=== Records shown ===

Lemma update_run_refreshes_summary_witness :
  exists n out_path output_dir' wb' total',
    process_application [] sample_group sample_template sample_directory
    = Some (n, out_path, output_dir')
    /\ dict_get output_dir' out_path = Some wb'
    /\ _find_total_sheet wb' = Some total'
    /\ cell_value total' (4 + 1) 2 = Some (txt "2")
    /\ cell_value total' (4 + 1) _COL_ESD = Some (txt "E1").
Proof.
  destruct (process_application [] sample_group sample_template sample_directory)
    as [[[n p] d]|] eqn:E; [|vm_compute in E; discriminate].
  pose proof E as E'. vm_compute in E'. inversion E'; subst n p d. clear E'.
  destruct (update_run_refreshes_summary _ _ _ _ _ _ _ sample_book E eq_refl)
    as (wb' & itf & G & A & R).
  pose proof G as G'. vm_compute in G'. inversion G' as [Ew]. clear G'.
  assert (F : exists t, _find_total_sheet wb' = Some t)
    by (rewrite <- Ew; eexists; vm_compute; reflexivity).
  destruct F as [t F].
  destruct (R t F 1 (txt "2")) as (R1 & R2 & _).
  { rewrite <- Ew. vm_compute. reflexivity. }
  eexists _, _, _, wb', t. split; [reflexivity|]. split; [exact G|].
  split; [exact F|]. split; [exact R1|].
  rewrite R2. unfold row_texts. rewrite A. vm_compute. reflexivity.
Defined.

End Refresh.

(** ** Copies that fail *)

Section FailedCopies.

Lemma creates_split (l : list document) :
  length (filter creates_sheet l)
  = length (filter copy_succeeds l) + length (filter fails_after_create l).
Proof.
  induction l as [|d l IH]; [reflexivity|].
  cbn [filter]. unfold fails_after_create at 1.
  destruct (copy_succeeds d) eqn:S.
  - rewrite (copy_succeeds_creates d S). cbn [andb negb length]. rewrite IH. reflexivity.
  - destruct (creates_sheet d); cbn [andb negb length]; rewrite IH; lia.
Qed.

Lemma fails_after_creates (l : list document) :
  filter fails_after_create (filter creates_sheet l) = filter fails_after_create l.
Proof.
  induction l as [|d l IH]; [reflexivity|]. cbn [filter]. unfold fails_after_create at 2.
  destruct (creates_sheet d) eqn:C; cbn [filter andb].
  - unfold fails_after_create at 1. rewrite C, IH. reflexivity.
  - exact IH.
Qed.

(** X20. A copy that raises after the sheet was created leaves that
    sheet in the workbook and is not counted: the saved workbook has the
    sheets it started with, one for each copy counted, and one for each
    such failed copy. *)
Theorem failed_copies_leave_sheets
    (app_name : str) (invoice_folders : list folder) (template_path : template)
    (output_dir : directory) (n : nat) (out_path : str) (output_dir' : directory) :
  process_application app_name invoice_folders template_path output_dir
  = Some (n, out_path, output_dir') ->
  let found := dict_get output_dir out_path in
  exists wb' : workbook,
    dict_get output_dir' out_path = Some wb'
    /\ length wb'
       = length (start_book template_path found) + n
         + length (filter fails_after_create (wanted invoice_folders found)).
Proof.
  destruct invoice_folders as [|first_folder rest]; [discriminate|].
  destruct (process_application_unfold app_name first_folder rest template_path output_dir)
    as [itf ->].
  cbv zeta. intros H.
  assert (G : forall (wb0 : workbook) (docs l : list document),
            Permutation docs l ->
            length (_fill_total_sheet (transplant docs wb0) itf)
            = length wb0 + length (filter copy_succeeds docs)
              + length (filter fails_after_create l)).
  { intros wb0 docs l P.
    rewrite <- (length_map title (_fill_total_sheet _ _)).
    fold (titles (_fill_total_sheet (transplant docs wb0) itf)).
    rewrite (proj1 (fill_total_sheets _ _)). unfold titles. rewrite length_map.
    destruct (transplant_appends docs wb0) as (new & -> & Hnew).
    rewrite length_app, <- (length_map copied_from new), Hnew, length_map, creates_split.
    rewrite (Permutation_length (filter_permutation fails_after_create _ _ P)). lia. }
  destruct (dict_get output_dir (out_path_of first_folder template_path)) as [wb|] eqn:E;
    inversion H; subst; clear H; rewrite E; cbn [start_book wanted];
    eexists; (split; [apply dict_get_set|]).
  - apply G, to_copy_update_perm.
  - apply G, to_copy_create_perm.
Qed.
(** X16: the skeleton driver reads the input device from the driver data
    before it looks at the report, so without driver data it faults on
    every report, also on one that is too short.  With driver data set it
    returns 0: on a report of less than three bytes it makes no call; on a
    longer one it reports each of the eleven keys once on that input device
    and then synchronises once; the value of a key is the bit of its button,
    and, taken in the order of the button table, these values are the flags
    that are read back from the names the text driver prints for the same
    two bytes. *)
Theorem skeleton_keys_agree_with_text (h : Skeleton.hid_state) (data : list Z) :
  (Skeleton.drvdata h = None -> Skeleton.wii_parse_report h data = None) /\
  (forall in_dev, Skeleton.drvdata h = Some in_dev ->
   exists calls,
     Skeleton.wii_parse_report h data = Some (0, calls) /\
     ((List.length data < 3)%nat -> calls = []) /\
     ((3 <= List.length data)%nat ->
      map (fun k => Skeleton.key_values k calls) Skeleton.key_table
      = map (fun f => [f]) (names_to_flags (pressed_names (nth 1 data 0) (nth 2 data 0))) /\
      map (fun k => Skeleton.key_values k calls) Skeleton.key_table
      = map (fun b => [button_flag (nth 1 data 0) (nth 2 data 0) b]) button_table /\
      last calls (Skeleton.InputSync in_dev) = Skeleton.InputSync in_dev /\
      List.length (filter (fun c => match c with
                                    | Skeleton.InputSync _ => true
                                    | _ => false
                                    end) calls) = 1%nat /\
      Forall (fun c => match c with
                       | Skeleton.InputReportKey dev _ _ | Skeleton.InputSync dev =>
                           dev = in_dev
                       | Skeleton.PrintkReport _ _ => True
                       end) calls)).
Proof.
  split.
  - intros Hnone. unfold Skeleton.wii_parse_report. now rewrite Hnone.
  - intros in_dev Hdata.
    destruct (Nat.lt_ge_cases (List.length data) 3) as [Hshort|Hsize].
    + exists []. unfold Skeleton.wii_parse_report. rewrite Hdata.
      destruct (Z.ltb_spec (Z.of_nat (List.length data)) 3) as [_|Hge]; [|lia].
      split; [reflexivity|]. split; [reflexivity|]. intros Hsize. lia.
    + eexists. split; [exact (skeleton_calls h in_dev data Hdata Hsize)|].
      split; [intros Hshort; lia|]. intros _. cbv zeta.
      rewrite pressed_names_render, render_names_read_back
        by (rewrite length_map; reflexivity).
      split; [reflexivity|]. split; [reflexivity|]. split; [reflexivity|].
      split; [reflexivity|]. repeat constructor.
Qed.
(** C5.  A call of [create_or_get_conversation] for a pair, followed by
    a second call for the pair, in the same order or the other: the
    second call inserts nothing (it leaves the store as the first left
    it); in the same order it returns the id of the first; and in the
    other order too, on every store with at most one conversation row
    per unordered pair, which is what calls made one after the other
    keep ([reachable_one_per_pair]). *)
Theorem create_or_get_conversation_idempotent db now1 now2 a b :
  let first := create_or_get_conversation db now1 a b in
  let same := create_or_get_conversation first.2 now2 a b in
  let swapped := create_or_get_conversation first.2 now2 b a in
  cf_id same.1 = cf_id first.1
  ∧ same.2 = first.2
  ∧ swapped.2 = first.2
  ∧ (one_conversation_per_pair db → cf_id swapped.1 = cf_id first.1).
Proof.
  intros first same swapped.
  destruct (create_or_get_conversation_then_found db now1 a b)
    as [Hab Hba]. fold first in Hab, Hba.
  repeat split.
  - apply create_or_get_conversation_again.
  - by apply create_or_get_conversation_existing.
  - by apply create_or_get_conversation_existing.
  - intros Hinv.
    destruct (create_or_get_conversation_row db now1 a b)
      as (cols & Hcols & Hpair). fold first in Hcols.
    apply (create_or_get_conversation_of_row first.2 now2 b a _ cols);
      [|done|by apply of_pair_sym].
    by apply create_or_get_conversation_one_per_pair.
Qed.

(** The condition on the store is needed for the other order: with a
    row for each orientation of a pair, each order of the arguments
    finds its own row. *)
Remark two_orientations_two_ids :
  cf_id (create_or_get_conversation store_two_orientations 300 U1 U2).1 = 1
  ∧ cf_id (create_or_get_conversation store_two_orientations 300 U2 U1).1 = 2.
Proof. by vm_compute. Qed.

(** C8.  When neither orientation of the pair has a row, the id of the
    new conversation is 1 on an empty table and the greatest id of the
    table plus one otherwise; it is above every id of the table, and the
    call adds the row of that id, for the pair, and nothing else. *)
Theorem new_conversation_id_is_max_plus_one db now a b :
  select_conversations_of_pair db a b = [] →
  select_conversations_of_pair db b a = [] →
  let r := create_or_get_conversation db now a b in
  (conversations db = ∅ → cf_id r.1 = 1)
  ∧ (∀ m, is_Some (conversations db !! m) →
          (∀ k, is_Some (conversations db !! k) → k ≤ m) →
          cf_id r.1 = m + 1)
  ∧ (∀ k, is_Some (conversations db !! k) → k < cf_id r.1)
  ∧ conversations r.2
    = <[cf_id r.1 := {| col_user1_id := Some a; col_user2_id := Some b;
                        col_created_at := Some now;
                        col_last_message_at := Some now;
                        col_last_message_content := None |}]>
        (conversations db).
Proof.
  intros Hab Hba r.
  destruct (create_or_get_conversation_new db now a b Hab Hba)
    as [Hid Hconvs]. fold r in Hid, Hconvs.
  rewrite Hid. destruct (new_id_spec db) as (H1 & H2 & H3).
  by repeat split.
Qed.

Lemma reachable_send_message db now_conv now_msg mid s r txt c :
  reachable db →
  reachable (send_message db now_conv now_msg mid s r txt c).2.
Proof.
  intros Hdb. unfold send_message.
  destruct c as [c|]; [destruct (c =? 0)|];
    try destruct (create_or_get_conversation db now_conv s r)
      as [conv db'] eqn:Hcog;
    apply reachable_create_message; try done;
    change db' with (conv, db').2; rewrite <-Hcog;
    by apply reachable_create_or_get.
Qed.

Lemma reachable_store_after_hello : reachable store_after_hello.
Proof. do 2 apply reachable_send_message. constructor. Qed.

End create_or_get.

(** ** The theorems at concrete inputs *)

Lemma messages_before_timestamp_is_filter_witness :
  all_pages (λ p, get_messages_before_timestamp store_after_hello 1 201 p 1) 2
  = filter (λ m, m_created_at m < 201)
      (all_pages (λ p, get_conversation_messages store_after_hello 1 p 1) 2).
Proof.
  apply messages_before_timestamp_is_filter; [lia|by vm_compute].
Defined.

Lemma create_or_get_conversation_idempotent_witness :
  cf_id (create_or_get_conversation
           (create_or_get_conversation store_after_hello 300 U1 U2).2
           400 U2 U1).1
  = cf_id (create_or_get_conversation store_after_hello 300 U1 U2).1.
Proof.
  apply (create_or_get_conversation_idempotent store_after_hello 300 400 U1 U2).
  apply reachable_one_per_pair, reachable_store_after_hello.
Defined.

Lemma create_message_round_trip_witness :
  ∃ page, 1 ≤ page
    ∧ {| m_id := 1; m_conversation_id := 1; m_sender_id := U1;
         m_receiver_id := U2; m_content := "hi"; m_created_at := 101 |}
      ∈ data (get_conversation_messages
                (create_message empty_store 101 1 U1 U2 "hi" 1).2 1 page 20).
Proof.
  apply (create_message_round_trip empty_store 101 1 U1 U2 "hi" 1 20). lia.
Defined.

Lemma out_of_range_request_is_empty_witness :
  data (get_conversation_messages store_after_hello 1 2 20) = []
  ∧ data (get_user_conversations store_after_hello U1 0 20) = [].
Proof.
  split.
  - apply (out_of_range_request_is_empty store_after_hello 1 0 U1 2 20).
    right. right. vm_compute. repeat split; discriminate.
  - apply (out_of_range_request_is_empty store_after_hello 1 0 U1 0 20).
    left. reflexivity.
Defined.

Lemma new_conversation_id_is_max_plus_one_witness :
  cf_id (create_or_get_conversation store_after_hello 300 U1 33).1 = 2.
Proof.
  refine (proj1 (proj2 (new_conversation_id_is_max_plus_one
                          store_after_hello 300 U1 33 _ _)) 1 _ _).
  - vm_compute. reflexivity.
  - vm_compute. reflexivity.
  - vm_compute. eexists. reflexivity.
  - intros k [cols Hk]. destruct (decide (k = 1)) as [->|Hne]; [lia|].
    exfalso. revert Hk.
    replace (conversations store_after_hello)
      with ({[1 := {| col_user1_id := Some U1; col_user2_id := Some U2;
                      col_created_at := Some 100;
                      col_last_message_at := Some 201;
                      col_last_message_content := Some "hello" |}]}
            : gmap Z ConversationCols)
      by (vm_compute; reflexivity).
    rewrite lookup_singleton_ne; [discriminate|done].
Defined.

Lemma get_conversation_absent_iff_no_row_witness :
  get_conversation store_after_hello 2 = None
  ∧ get_conversation store_after_hello 1
    = Some {| c_id := 1; c_user1_id := Some U1; c_user2_id := Some U2;
              c_last_message_at := Some 201;
              c_last_message_content := Some "hello" |}.
Proof.
  split.
  - apply (get_conversation_absent_iff_no_row store_after_hello 2).
    vm_compute. reflexivity.
  - apply (proj2 (get_conversation_absent_iff_no_row store_after_hello 1)
             {| col_user1_id := Some U1; col_user2_id := Some U2;
                col_created_at := Some 100;
                col_last_message_at := Some 201;
                col_last_message_content := Some "hello" |}).
    vm_compute. reflexivity.
Defined.

(** ** More on pages *)

Section page_sizes.
Implicit Types (db : Store).

Lemma slice_length_le {A} (l : list A) start len :
  0 ≤ len → Z.of_nat (length (Py.slice l start (start + len))) ≤ len.
Proof.
  intros Hlen. unfold Py.slice, Py.clamp_index.
  rewrite length_take, length_drop.
  destruct (Z.ltb_spec start 0), (Z.ltb_spec (start + len) 0); lia.
Qed.

Lemma slice_window_length {A} (l : list A) start len :
  0 ≤ start → 0 ≤ len →
  Z.of_nat (length (Py.slice l start (start + len)))
  = Z.min len (Z.max 0 (Z.of_nat (length l) - start)).
Proof.
  intros Hstart Hlen. rewrite slice_window by done.
  rewrite length_take, length_drop. lia.
Qed.

Lemma length_summaries db entries :
  (length (summaries db entries) ≤ length entries)%nat.
Proof.
  unfold summaries. induction entries as [|conv l IH]; csimpl; [done|].
  destruct (conversations db !! cbu_conversation_id conv); simpl; lia.
Qed.

(** X1.  With a limit that is not negative, no page of the three reads holds
    more than [limit] entries, whatever the page number (zero and
    negative ones too). *)
Theorem page_holds_at_most_limit db c t u page limit :
  0 ≤ limit →
  Z.of_nat (length (data (get_conversation_messages db c page limit)))
  ≤ limit
  ∧ Z.of_nat (length (data (get_messages_before_timestamp db c t page limit)))
    ≤ limit
  ∧ Z.of_nat (length (data (get_user_conversations db u page limit)))
    ≤ limit.
Proof.
  intros Hlimit.
  rewrite get_conversation_messages_data, get_messages_before_timestamp_data,
    get_user_conversations_data, !length_fmap.
  repeat split; try by apply slice_length_le.
  etrans; [apply inj_le, length_summaries|]. by apply slice_length_le.
Qed.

===

▸ Work to complete
Starting with the line above that holds "table plus one" and stopping with the line that holds "< cf_id r.1)", reproduce each line exactly, omitting all other lines.

▸ Expected output
    table plus one otherwise; it is above every id of the table, and the
    call adds the row of that id, for the pair, and nothing else. *)
Theorem new_conversation_id_is_max_plus_one db now a b :
  select_conversations_of_pair db a b = [] →
  select_conversations_of_pair db b a = [] →
  let r := create_or_get_conversation db now a b in
  (conversations db = ∅ → cf_id r.1 = 1)
  ∧ (∀ m, is_Some (conversations db !! m) →
          (∀ k, is_Some (conversations db !! k) → k ≤ m) →
          cf_id r.1 = m + 1)
  ∧ (∀ k, is_Some (conversations db !! k) → k < cf_id r.1)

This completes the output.